En tirant les rideaux la nuit dernière, j’ai vu quelque chose qui ressemblait à un petit amas de poussière que j’ai envoyé sur le sol d’une pichenette. Ca s’est mis à se tortiller puis à ramper sous l’interstice de la fenêtre puis a disparu. Quand mon bras a commencé à me démanger puis à brûler, j’ai réalisé trop tard qu’il s’agissait en fait d’une… chenille.
Janvier 2013 a été très humide, la pluie tombant cette année plus régulièrement que je ne puisse m’en souvenir par le passé. Cette humidité supplémentaire a reverdi les paysages séchés, de nouvelles pousses et de nouvelles feuilles ont bourgeonné partout apportant une palette chatoyante de couleurs aux paysages de Bali. Toute cette nourriture végétale a fait le bonheur des animaux herbivores, les stimulant dans leur reproduction puisque leurs jeunes peuvent ainsi tirer avantage de cette nouvelle végétation douce. Parmi eux les lépidoptères, plus connus sous le nom de papillons. Bali recèle de centaines d’espèces de papillons de jour et de nuit et, à cette période de l’année, ils représentent un des groupes d’animaux les plus visibles, volant alentour de jour comme de nuit, déployant leur longue trompe pour aspirer le nectar de mes bléphilies.

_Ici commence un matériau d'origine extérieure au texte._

(* ===== verification/ContainerOf.v ===== *)
(** * container_of/code.c

    [start] on byte offsets: which object [container_of] on the address of a
    local pointer really points into. *)
From stdpp Require Import base gmap strings list.
From Stdlib Require Import ZArith Lia.
From S2P Require Import Prelude Kernel KernelModel.

(** ** Data *)

(** A scalar object by its address: an [int], a pointer, or a buffer of [cap]
    bytes with the string in it. *)
Inductive cell := CInt (v : option Z) | CPtr (v : option ptr) | CBuf (cap : nat) (v : option string).

(** [struct kitten]: the offsets of its members. *)
Definition kitten_furry : Z := 0.
Definition kitten_name : Z := 8.

Definition YES : Z := 1.

(** The automatic [tom] and [pname], two different objects. *)
Definition tom : ptr := Ptr 1 0.
Definition pname : ptr := Ptr 2 0.

Section module.
Context {A : Type} `{Slab A}.
Abbreviation st := (sys (kstate A unit unit) (objs cell unit)).

(** Loads and stores of the members; an address where no object of the type is
    is an access outside any object. *)
Definition ld_int {R} (p : ptr) : M R st Z :=
  c ← get_obj p; match c with CInt v => liftO UninitRead v | _ => fail BadDeref end.
Definition ld_ptr {R} (p : ptr) : M R st ptr :=
  c ← get_obj p; match c with CPtr v => liftO UninitRead v | _ => fail BadDeref end.
Definition ld_str {R} (p : ptr) : M R st string :=
  c ← get_obj p; match c with CBuf _ v => liftO UninitRead v | _ => fail BadDeref end.
Definition st_int {R} (p : ptr) (z : Z) : M R st unit :=
  c ← get_obj p; match c with CInt _ => upd_obj p (λ _, CInt (Some z)) | _ => fail BadDeref end.
Definition st_ptr {R} (p q : ptr) : M R st unit :=
  c ← get_obj p; match c with CPtr _ => upd_obj p (λ _, CPtr (Some q)) | _ => fail BadDeref end.
(** [strcpy(p, s)], with the terminating byte. *)
Definition strcpy {R} (p : ptr) (s : string) : M R st unit :=
  c ← get_obj p;
  match c with
  | CBuf cap _ =>
      if bool_decide (String.length s < cap)%nat then upd_obj p (λ _, CBuf cap (Some s)) else fail OutOfBounds
  | _ => fail BadDeref
  end.

Definition enter_locals (s : st) : st :=
  set_heap (<[member_of kitten_furry tom := CInt None]>
    (<[member_of kitten_name tom := CPtr None]> (<[pname := CPtr None]> (heap s)))) s.
Definition leave_locals (s : st) : st :=
  set_heap (delete (member_of kitten_furry tom)
    (delete (member_of kitten_name tom) (delete pname (heap s)))) s.

(** [static int __init start(void)]. *)
Definition start : M Z st Z := scoped enter_locals leave_locals (
  st_int (member_of kitten_furry tom) YES;;
  p ← kmalloc_obj 25 GFP_KERNEL (CBuf 25 None);
  st_ptr (member_of kitten_name tom) p;;
  p ← ld_ptr (member_of kitten_name tom); strcpy p "tom_cat";;
  p ← ld_ptr (member_of kitten_name tom); x ← ld_str p; pr_info "name = %s\n" [AStr x];;
  p ← ld_ptr (member_of kitten_name tom); st_ptr pname p;;
  p ← ld_ptr pname; x ← ld_str p; pr_info "name2 = %s\n" [AStr x];;
  let new_kitten := container_of kitten_name pname in
  p ← ld_ptr (member_of kitten_name new_kitten); x ← ld_str p; pr_info "Name3 = %s\n" [AStr x];;
  z ← ld_int (member_of kitten_furry tom); pr_info "Furry0 = %d\n" [AInt z];;
  z ← ld_int (member_of kitten_furry new_kitten); pr_info "Furry = %d\n" [AInt z];;
  st_int (member_of kitten_furry new_kitten) 100;;
  z ← ld_int (member_of kitten_furry new_kitten); pr_info "Furry1 = %d\n" [AInt z];;
  return_ 0).

(** [static void __exit stops(void)]: nothing. *)
Definition stops : M unit st unit := mret tt.
End module.

Section proofs.
Context {A : Type} `{ops_a : Slab A, !SlabLaws A}.
Abbreviation st := (sys (kstate A unit unit) (objs cell unit)).
Implicit Types (s : st).

Definition four_lines : list msg :=
  [ Msg KERN_INFO "name = %s\n" [AStr "tom_cat"]; Msg KERN_INFO "name2 = %s\n" [AStr "tom_cat"];
    Msg KERN_INFO "Name3 = %s\n" [AStr "tom_cat"]; Msg KERN_INFO "Furry0 = %d\n" [AInt 1] ].

Lemma ld_ptr_run {R} p q s (P : post R st ptr) :
  heap s !! p = Some (CPtr (Some q)) → p ≠ Null → on_next P q s → wp (ld_ptr p) s P.
Proof. intros Hc Hp HP. apply wp_bind. eapply wp_get_obj; [done|done|]. by apply wp_ret. Qed.
Lemma ld_int_run {R} p z s (P : post R st Z) :
  heap s !! p = Some (CInt (Some z)) → p ≠ Null → on_next P z s → wp (ld_int p) s P.
Proof. intros Hc Hp HP. apply wp_bind. eapply wp_get_obj; [done|done|]. by apply wp_ret. Qed.
Lemma ld_str_run {R} p n x s (P : post R st string) :
  heap s !! p = Some (CBuf n (Some x)) → p ≠ Null → on_next P x s → wp (ld_str p) s P.
Proof. intros Hc Hp HP. apply wp_bind. eapply wp_get_obj; [done|done|]. by apply wp_ret. Qed.
Lemma st_int_run {R} p z v s (P : post R st unit) :
  heap s !! p = Some (CInt v) → p ≠ Null →
  on_next P tt (set_heap (<[p := CInt (Some z)]> (heap s)) s) → wp (st_int p z) s P.
Proof.
  intros Hc Hp HP. apply wp_bind. eapply wp_get_obj; [done|done|]. simpl. by eapply wp_upd_obj.
Qed.
Lemma st_ptr_run {R} p q v s (P : post R st unit) :
  heap s !! p = Some (CPtr v) → p ≠ Null →
  on_next P tt (set_heap (<[p := CPtr (Some q)]> (heap s)) s) → wp (st_ptr p q) s P.
Proof.
  intros Hc Hp HP. apply wp_bind. eapply wp_get_obj; [done|done|]. simpl. by eapply wp_upd_obj.
Qed.
Lemma strcpy_run {R} p n v x s (P : post R st unit) :
  heap s !! p = Some (CBuf n v) → p ≠ Null → (String.length x < n)%nat →
  on_next P tt (set_heap (<[p := CBuf n (Some x)]> (heap s)) s) → wp (strcpy p x) s P.
Proof.
  intros Hc Hp Hx HP. apply wp_bind. eapply wp_get_obj; [done|done|]. simpl.
  rewrite bool_decide_true by done. by eapply wp_upd_obj.
Qed.

(** Lookups in the heap of [start]: the addresses are different. *)
Local Ltac look := simpl_st; simpl; rewrite ?lookup_insert_ne by (intros [= ?]; subst; done);
  rewrite ?lookup_insert_eq; done.

(** C39: [start] never comes to its end.  When the allocation fails the string is
    copied to a null pointer; otherwise the string is printed through the name
    and through [container_of], which computes the address in front of [pname],
    and the load of [furry] there is outside every object.  The 25 bytes are
    never freed. *)
Theorem container_start_faults s :
  heap s = ∅ →
  wp start s (Post (λ _ _, False) (λ _ _, False) (λ f s',
    (f = NullDeref ∧ klog s' = klog s ∧ live (slab s') = live (slab s)) ∨
    (f = BadDeref ∧ klog s' = klog s ++ four_lines ∧
     ∃ b, (b ∉ live (slab s)) ∧ live (slab s') = {[b]} ∪ live (slab s)))).
Proof.
  intros Hh. unfold start. apply wp_scoped. unfold enter_locals.
  apply wp_bind. eapply st_int_run; [look|done|]. unfold on_next at 1.
  apply wp_bind, wp_kmalloc_obj.
  - intros a Ha. unfold on_next at 1. apply wp_bind. eapply st_ptr_run; [look|done|]. unfold on_next at 1.
    apply wp_bind. eapply ld_ptr_run; [look|done|]. simpl. left. simpl_st. by rewrite Ha.
  - intros b a Hst Hb Ha. simpl_st in *. assert (Hb1 : b ≠ 1%positive) by (intros ->; done).
    assert (Hb2 : b ≠ 2%positive) by (intros ->; done). unfold on_next at 1.
    apply wp_bind. eapply st_ptr_run; [look|done|]. unfold on_next at 1.
    apply wp_bind. eapply ld_ptr_run; [look|done|]. unfold on_next at 1.
    apply wp_bind. eapply strcpy_run; [look|done|simpl; lia|]. unfold on_next at 1.
    apply wp_bind. eapply ld_ptr_run; [look|done|]. unfold on_next at 1.
    apply wp_bind. eapply ld_str_run; [look|done|]. unfold on_next at 1.
    apply wp_bind, wp_printk. unfold on_next at 1.
    apply wp_bind. eapply ld_ptr_run; [look|done|]. unfold on_next at 1.
    apply wp_bind. eapply st_ptr_run; [look|done|]. unfold on_next at 1.
    apply wp_bind. eapply ld_ptr_run; [look|done|]. unfold on_next at 1.
    apply wp_bind. eapply ld_str_run; [look|done|]. unfold on_next at 1.
    apply wp_bind, wp_printk. unfold on_next at 1. cbv zeta.
    apply wp_bind. eapply ld_ptr_run; [look|done|]. unfold on_next at 1.
    apply wp_bind. eapply ld_str_run; [look|done|]. unfold on_next at 1.
    apply wp_bind, wp_printk. unfold on_next at 1.
    apply wp_bind. eapply ld_int_run; [look|done|]. unfold on_next at 1.
    apply wp_bind, wp_printk. unfold on_next at 1.
    apply wp_bind. unfold ld_int. apply wp_bind. unfold wp, get_obj. simpl.
    erewrite bind_next by done. simpl_st.
    rewrite !lookup_insert_ne by (intros [= ?]; subst; done). rewrite Hh, lookup_empty. simpl.
    right. split; [done|]. simpl_st. split; [by rewrite <- !app_assoc|]. exists b. by rewrite Ha.
Qed.
End proofs.

Definition loaded (o : list bool) : sys (kstate slab_model unit unit) (objs cell unit) :=
  Sys (KState (SlabModel o ∅) tt tt) (Objs ∅ tt) [].

Lemma container_start_faults_witness :
  wp start (loaded []) (Post (λ _ _, False) (λ _ _, False) (λ f s',
    (f = NullDeref ∧ klog s' = klog (loaded []) ∧ live (slab s') = live (slab (loaded []))) ∨
    (f = BadDeref ∧ klog s' = klog (loaded []) ++ four_lines ∧
     ∃ b, (b ∉ live (slab (loaded []))) ∧ live (slab s') = {[b]} ∪ live (slab (loaded []))))).
Proof. exact (container_start_faults (loaded []) eq_refl). Defined.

Pendant ces vols, les femelles vaporisent des phéromones, des stimulants sexuels qui attirent les males dont les antennes frémissent comme de petites plumes afin d’attraper les minuscules molécules de senteur. Invisible et sans odeur pour nous, ces nuages chimiques de papillons emplissent l’air néanmoins et c’est un spectacle de voir plusieurs males faire des loopings dans le ciel, chassant le parfum de la femelle dans une danse nuptiale aérienne. L’heureux gagnant se retrouvera quelque part dans la végétation avec sa promise et ils resteront là assis, queue à queue, quelquefois pendant des heures, à se reproduire.
Une fois le rapport terminé, la femelle, lourde de ses œufs, aura besoin de trouver un endroit adéquat pour les déposer. Au microscope, ces œufs sont merveilleusement sculptés, leur forme dépendant de l’espèce à laquelle ils appartiennent. L’abondance des espèces de plantes permet à chaque type de papillon de sélectionner sa propre nourriture de prédilection et il est intéressant de noter que de nombreuses plantes d’importation n’ont absolument aucune défense contre ces chenilles affamées, au grand désarroi des jardiniers.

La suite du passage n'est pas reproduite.